La vid verdadera

Yo soy la vid verdadera, y mi Padre es el labrador. Toda rama que en mí no da fruto, la corta; pero toda rama que da fruto la poda para que dé más fruto todavía… Yo soy la vid y vosotros las ramas. El que permanece en mí, como yo en él, dará mucho fruto Juan 15.1-5

La vid en el Antiguo Testamento era uno de los símbolos comunes para Israel, como pueblo de Dios (Sl 80.9-16; Is 5.1-7; Ez 15.1-8 por ejemplo). Sin embargo, en contraste con Israel, Cristo se nos presenta como la verdadera vid en la que sus discípulos son considerados como las ramas que producen los frutos esperados. Es interesante ver que a esta figura de la vid y los discípulos (Juan) la podemos comparar con la figura del "cuerpo de Cristo" y de los creyentes que están "en Cristo" (Pablo). Ambas nos llevan por el mismo camino de que estamos radicados en la persona y en la obra redentora de Jesucristo.

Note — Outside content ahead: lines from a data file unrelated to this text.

Lemma counted n : 1 ≤ n < UINT → (n - 1) mod UINT = n - 1.
Proof. intros Hn. apply Z.mod_small. lia. Qed.

Lemma FindNth_loop_spec fuel s ch n k : 1 ≤ n < UINT → (length (occs ch (drop k s) k) < fuel)%nat →
  FindNth_loop fuel s ch n (head (occs ch (drop k s) k)) = occs ch (drop k s) k !! Z.to_nat (n - 1).
Proof.
  revert n k. induction fuel as [|fuel IH]; intros n k Hn Hf; [lia|]. cbn [FindNth_loop]. rewrite counted by done.
  destruct (n - 1 =? 0) eqn:E; [apply Z.eqb_eq in E|apply Z.eqb_neq in E].
  { rewrite E. by destruct (occs _ _ _). }
  destruct (occs ch (drop k s) k) as [|p l] eqn:El; [done|]. cbn [head].
  apply occs_cons in El as [Hk ->]. rewrite drop_drop in *. replace (k + (S p - k))%nat with (p + 1)%nat in * by lia.
  replace (S p) with (p + 1)%nat in * by lia. unfold find_at. rewrite find_from_occs, IH; [|lia|cbn in Hf; lia].
  by replace (Z.to_nat (n - 1)) with (S (Z.to_nat (n - 1 - 1))) by lia.
Qed.

Theorem FindNthChar_spec s ch n : 1 ≤ n < UINT → FindNthChar s ch n = occs ch s 0 !! Z.to_nat (n - 1).
Proof.
  intros Hn. unfold FindNthChar, find. rewrite find_from_occs. pose proof (occs_length ch s 0) as Hl.
  apply (FindNth_loop_spec _ s ch n 0 Hn). rewrite drop_0. lia.
Qed.

Lemma find_from_runs ch s k : find_from ch s k = head (run_starts ch false s k).
Proof.
  revert k. induction s as [|c s IH]; intros k; [done|]. cbn. case_decide; [done|].
  rewrite bool_decide_eq_false_2 by done. apply IH.
Qed.

Lemma runs_cons ch s k p l : run_starts ch false s k = p :: l →
  (k ≤ p)%nat ∧ s !! (p - k)%nat = Some ch ∧ l = run_starts ch true (drop (S p - k) s) (S p).
Proof.
  revert k. induction s as [|c s IH]; intros k; cbn [run_starts]; [done|]. case_decide as Hc.
  - rewrite bool_decide_eq_true_2 by done. cbn. intros [= -> <-]. subst c. replace (S p - p)%nat with 1%nat by lia.
    by rewrite Nat.sub_diag.
  - rewrite bool_decide_eq_false_2 by done. cbn. intros Hl. destruct (IH (S k) Hl) as (Hk & Hs & ->). split_and!; [lia| |].
    + by replace (p - k)%nat with (S (p - S k)) by lia.
    + by replace (S p - k)%nat with (S (S p - S k)) by lia.
Qed.

Lemma runs_skip ch t k : run_starts ch true t k = run_starts ch false (drop (S (skip_run ch t k) - k) t) (S (skip_run ch t k)).
Proof.
  revert k. induction t as [|c t IH]; intros k; cbn [run_starts skip_run]; [by rewrite drop_nil|]. case_decide as Hc.
  - rewrite bool_decide_eq_true_2 by done. cbn [app]. rewrite IH.
    assert (∀ t q, (q ≤ skip_run ch t q)%nat) as Hq.
    { clear. induction t as [|c t IH]; intros q; cbn; [lia|]. case_decide; [specialize (IH (S q)); lia|lia]. }
    specialize (Hq t (S k)). by replace (S (skip_run ch t (S k)) - k)%nat with (S (S (skip_run ch t (S k)) - S k))%nat by lia.
  - rewrite bool_decide_eq_false_2 by done. by replace (S k - k)%nat with 1%nat by lia.
Qed.

Lemma skip_run_ge ch t q : (q ≤ skip_run ch t q)%nat.
Proof. revert q. induction t as [|c t IH]; intros q; cbn; [lia|]. case_decide; [specialize (IH (S q)); lia|lia]. Qed.

Lemma runs_length ch b s k : (length (run_starts ch b s k) ≤ length s)%nat.
Proof.
  revert b k. induction s as [|c s IH]; intros b k; [done|]. cbn. rewrite length_app.
  specialize (IH (bool_decide (c = ch)) (S k)). revert IH. generalize (length (run_starts ch (bool_decide (c = ch)) s (S k))).
  intros m Hm. case_decide; [destruct b|]; cbn; lia.
Qed.

Lemma FindNthNonConsecutive_loop_spec fuel s ch n k : 1 ≤ n < UINT → (length (run_starts ch false (drop k s) k) < fuel)%nat →
  FindNthNonConsecutive_loop fuel s ch n (head (run_starts ch false (drop k s) k)) = run_starts ch false (drop k s) k !! Z.to_nat (n - 1).
Proof.
  revert n k. induction fuel as [|fuel IH]; intros n k Hn Hf; [lia|]. cbn [FindNthNonConsecutive_loop]. rewrite counted by done.
  destruct (n - 1 =? 0) eqn:E; [apply Z.eqb_eq in E|apply Z.eqb_neq in E].
  { rewrite E. by destruct (run_starts _ _ _ _). }
  destruct (run_starts ch false (drop k s) k) as [|p l] eqn:El; [done|]. cbn [head].
  apply runs_cons in El as (Hk & Hp & ->). rewrite lookup_drop in Hp. replace (k + (p - k))%nat with p in Hp by lia.
  rewrite drop_drop in *. replace (k + (S p - k))%nat with (S p) in * by lia.
  assert (drop p s = ch :: drop (S p) s) as Ed by (by apply drop_S).
  assert (skip_run ch (drop p s) p = skip_run ch (drop (S p) s) (S p)) as Esk by (rewrite Ed; cbn; by rewrite decide_True).
  rewrite runs_skip, drop_drop in *. pose proof (skip_run_ge ch (drop (S p) s) (S p)) as Hge.
  rewrite Esk. set (q := skip_run ch (drop (S p) s) (S p)) in *. replace (S p + (S q - S p))%nat with (q + 1)%nat in * by lia.
  replace (S q) with (q + 1)%nat in * by lia. unfold find_at. rewrite find_from_runs, IH; [|lia|cbn in Hf; lia].
  by replace (Z.to_nat (n - 1)) with (S (Z.to_nat (n - 1 - 1))) by lia.
Qed.

Theorem FindNthNonConsecutiveChar_spec s ch n : 1 ≤ n < UINT →
  FindNthNonConsecutiveChar s ch n = run_starts ch false s 0 !! Z.to_nat (n - 1).
Proof.
  intros Hn. unfold FindNthNonConsecutiveChar, find. rewrite find_from_runs. pose proof (runs_length ch false s 0) as Hl.
  apply (FindNthNonConsecutive_loop_spec _ s ch n 0 Hn). rewrite drop_0. lia.
Qed.

(** ** Whitespace *)

Definition flush (cur : str) : list str := match cur with [] => [] | _ => [cur] end.

(** The words of a text; [cur] is the one that is open. *)
Fixpoint words_from (cur s : str) : list str :=
  match s with
  | [] => flush cur
  | c :: s => if isspace c then flush cur ++ words_from [] s else words_from (cur ++ [c]) s
  end.
Definition words_of (s : str) : list str := words_from [] s.

(** No whitespace at either end, and no two together *)
Fixpoint spaced (after : bool) (s : str) : Prop :=
  match s with
  | [] => after = false
  | c :: s => (after && isspace c = false) ∧ spaced (isspace c) s
  end.
Definition tight (s : str) : Prop := s = [] ∨ spaced true s.

Lemma words_compress_runs after cur s : (after = true → cur = []) → words_from cur (compress_runs after s) = words_from cur s.
Proof.
  revert after cur. induction s as [|c s IH]; intros after cur Hc; [done|]. cbn [compress_runs words_from].
  destruct (isspace c) eqn:Ec; [rewrite andb_true_r|rewrite andb_false_r].
  - destruct after; cbn [words_from]; rewrite ?Ec.
    + rewrite Hc by done. by rewrite IH.
    + by rewrite IH.
  - cbn [words_from]. rewrite Ec. by apply IH.
Qed.

Lemma words_snoc cur s c : isspace c = true → words_from cur (s ++ [c]) = words_from cur s.
Proof.
  intros Hc. revert cur. induction s as [|d s IH]; intros cur; cbn [words_from app].
  - rewrite Hc. apply app_nil_r.
  - destruct (isspace d); by rewrite IH.
Qed.

(** The same but for the last character *)
Fixpoint nearly (after : bool) (s : str) : Prop :=
  match s with [] => True | c :: s => (after && isspace c = false) ∧ nearly (isspace c) s end.

Lemma nearly_compress after s : nearly after (compress_runs after s).
Proof.
  revert after. induction s as [|c s IH]; intros after; [done|]. cbn [compress_runs].
  destruct (after && isspace c) eqn:E; [|by split].
  apply andb_true_iff in E as [-> Ec]. apply IH.
Qed.

Lemma nearly_weaken after s : nearly after s → nearly false s.
Proof. by destruct s as [|c s]; [|intros [_ ?]; split]. Qed.

Lemma spaced_last after s c : nearly after (s ++ [c]) → isspace c = false → spaced after (s ++ [c]).
Proof.
  intros Hn Hc. revert after Hn. induction s as [|d s IH]; intros after; cbn.
  - by intros [? _].
  - intros [Hd Hn]. split; [done|]. by apply IH.
Qed.

Lemma spaced_init after s c : nearly after (s ++ [c]) → isspace c = true → s ≠ [] → spaced after s.
Proof.
  intros Hn Hc Hs. revert after Hn. induction s as [|d s IH]; intros after; [done|]. cbn. intros [Hd Hn]. split; [done|].
  destruct s as [|e s]; [|by apply IH]. cbn in *. rewrite Hc in Hn. destruct Hn as [Hn _]. by rewrite andb_true_r in Hn.
Qed.

Theorem CompressWhitespace_spec s : words_of (CompressWhitespace s) = words_of s ∧ tight (CompressWhitespace s).
Proof.
  unfold words_of, CompressWhitespace. rewrite <-(words_compress_runs false [] s) by done.
  pose proof (nearly_compress false s) as Hn. destruct (compress_runs false s) as [|c t]; [by split; [|left]|].
  assert (∃ u, (if isspace c then t else c :: t) = u ∧ words_from [] (c :: t) = words_from [] u ∧ nearly true u) as (u & -> & -> & Hu).
  { destruct Hn as [_ Hn]. cbn [words_from]. destruct (isspace c) eqn:Ec; eexists; (split; [reflexivity|]).
    - by split.
    - cbn [words_from nearly]. rewrite Ec. cbn. auto. }
  destruct u as [|d u' _] using rev_ind; [by split; [|left]|]. rewrite last_snoc. destruct (isspace d) eqn:Ed.
  - rewrite removelast_last, words_snoc by done. split; [done|].
    destruct (decide (u' = [])) as [->|Hne]; [by left|right]. by apply (spaced_init _ _ d).
  - split; [done|]. right. by apply spaced_last.
Qed.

Significativo, también, es notar que el texto tras presentar a Cristo como la vid verdadera, de inmediato hace referencia al Padre como el labrador que corta la rama improductiva y poda la otra para que sea todavía más productiva. El vínculo, por tanto, entre Cristo y el Padre se ve aquí de forma muy intensa y dirigida hacia la vida de los discípulos (iglesia). La obra de Dios aquí se presenta de forma muy decisiva: él se une a nosotros y permanecemos en él. De esa unión y de forma inevitable surgen los frutos en nuestras vidas.

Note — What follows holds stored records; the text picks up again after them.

(* ===== verification/User.v ===== *)
(** * Users: acl/user.cpp

    Every operation of [acl::User] that changes the user, over the state of
    Transaction.v: the record in memory and the saves that returned.
    The database is the parameter [throws] (which saves raise an exception: none
    does because the database refuses it, see Accounts.v) and, for the save that reports failure by its result, [save_name];
    fnmatch(3), the salt generator and PBKDF2 are parameters as well. *)

From stdpp Require Import prelude gmap sorting strings.
From S2P Require Import Prelude CxxString Acl Passwd Transaction UserData.
Local Open Scope txn_scope.
Local Open Scope Z_scope.

(** The save operations of [db::User] *)
Inductive Save : Type :=
  | SaveName | SaveIPMasks | SavePassword | SaveFlags | SaveGIDs | SaveGadminGIDs
  | SaveWeeklyAllotment | SaveHomeDir | SaveStartUpDir | SaveIdleTime | SaveExpires
  | SaveNumLogins | SaveComment | SaveTagline | SaveMaxDownSpeed | SaveMaxUpSpeed
  | SaveMaxSimDown | SaveMaxSimUp | SaveLoggedIn | SaveRatio.

(** [std::find(v.begin(), v.end(), x) != v.end()] *)
Definition contains {A} `{EqDecision A} (x : A) (v : list A) : bool := bool_decide (x ∈ v).

(** [v.erase(std::find(v.begin(), v.end(), x))], when it is found *)
Fixpoint erase_first {A} `{EqDecision A} (x : A) (v : list A) : list A :=
  match v with
  | [] => []
  | y :: v' => if decide (y = x) then v' else y :: erase_first x v'
  end.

El tema de los frutos es central en la figura de Cristo como la verdadera vid y el Padre como el labrador. Los frutos que damos certifican nuestra unión con Dios. Pero ¿a qué frutos se refiere el texto? Los frutos no están claramente definidos o nombrados aquí, pero al leer el Nuevo Testamento nos damos cuenta de que por nuestros frutos seremos conocidos como discípulos de Cristo o no (Mt 7.15-20). Así que el carácter cristiano forma el trasfondo del concepto de los frutos que debemos producir: "ahora que habéis sido liberados del pecado y os habéis puesto al servicio de Dios, cosecháis la santidad que conduce a la vida eterna" (Rm 6.22). Además, también nos recuerda Pablo que "el fruto del Espírito es amor, alegría, paz, paciencia, amabilidad, bondad, fidelidad, humildad y dominio propio" (Gl 5.22-23). ¡Permanezcamos firmes en Cristo!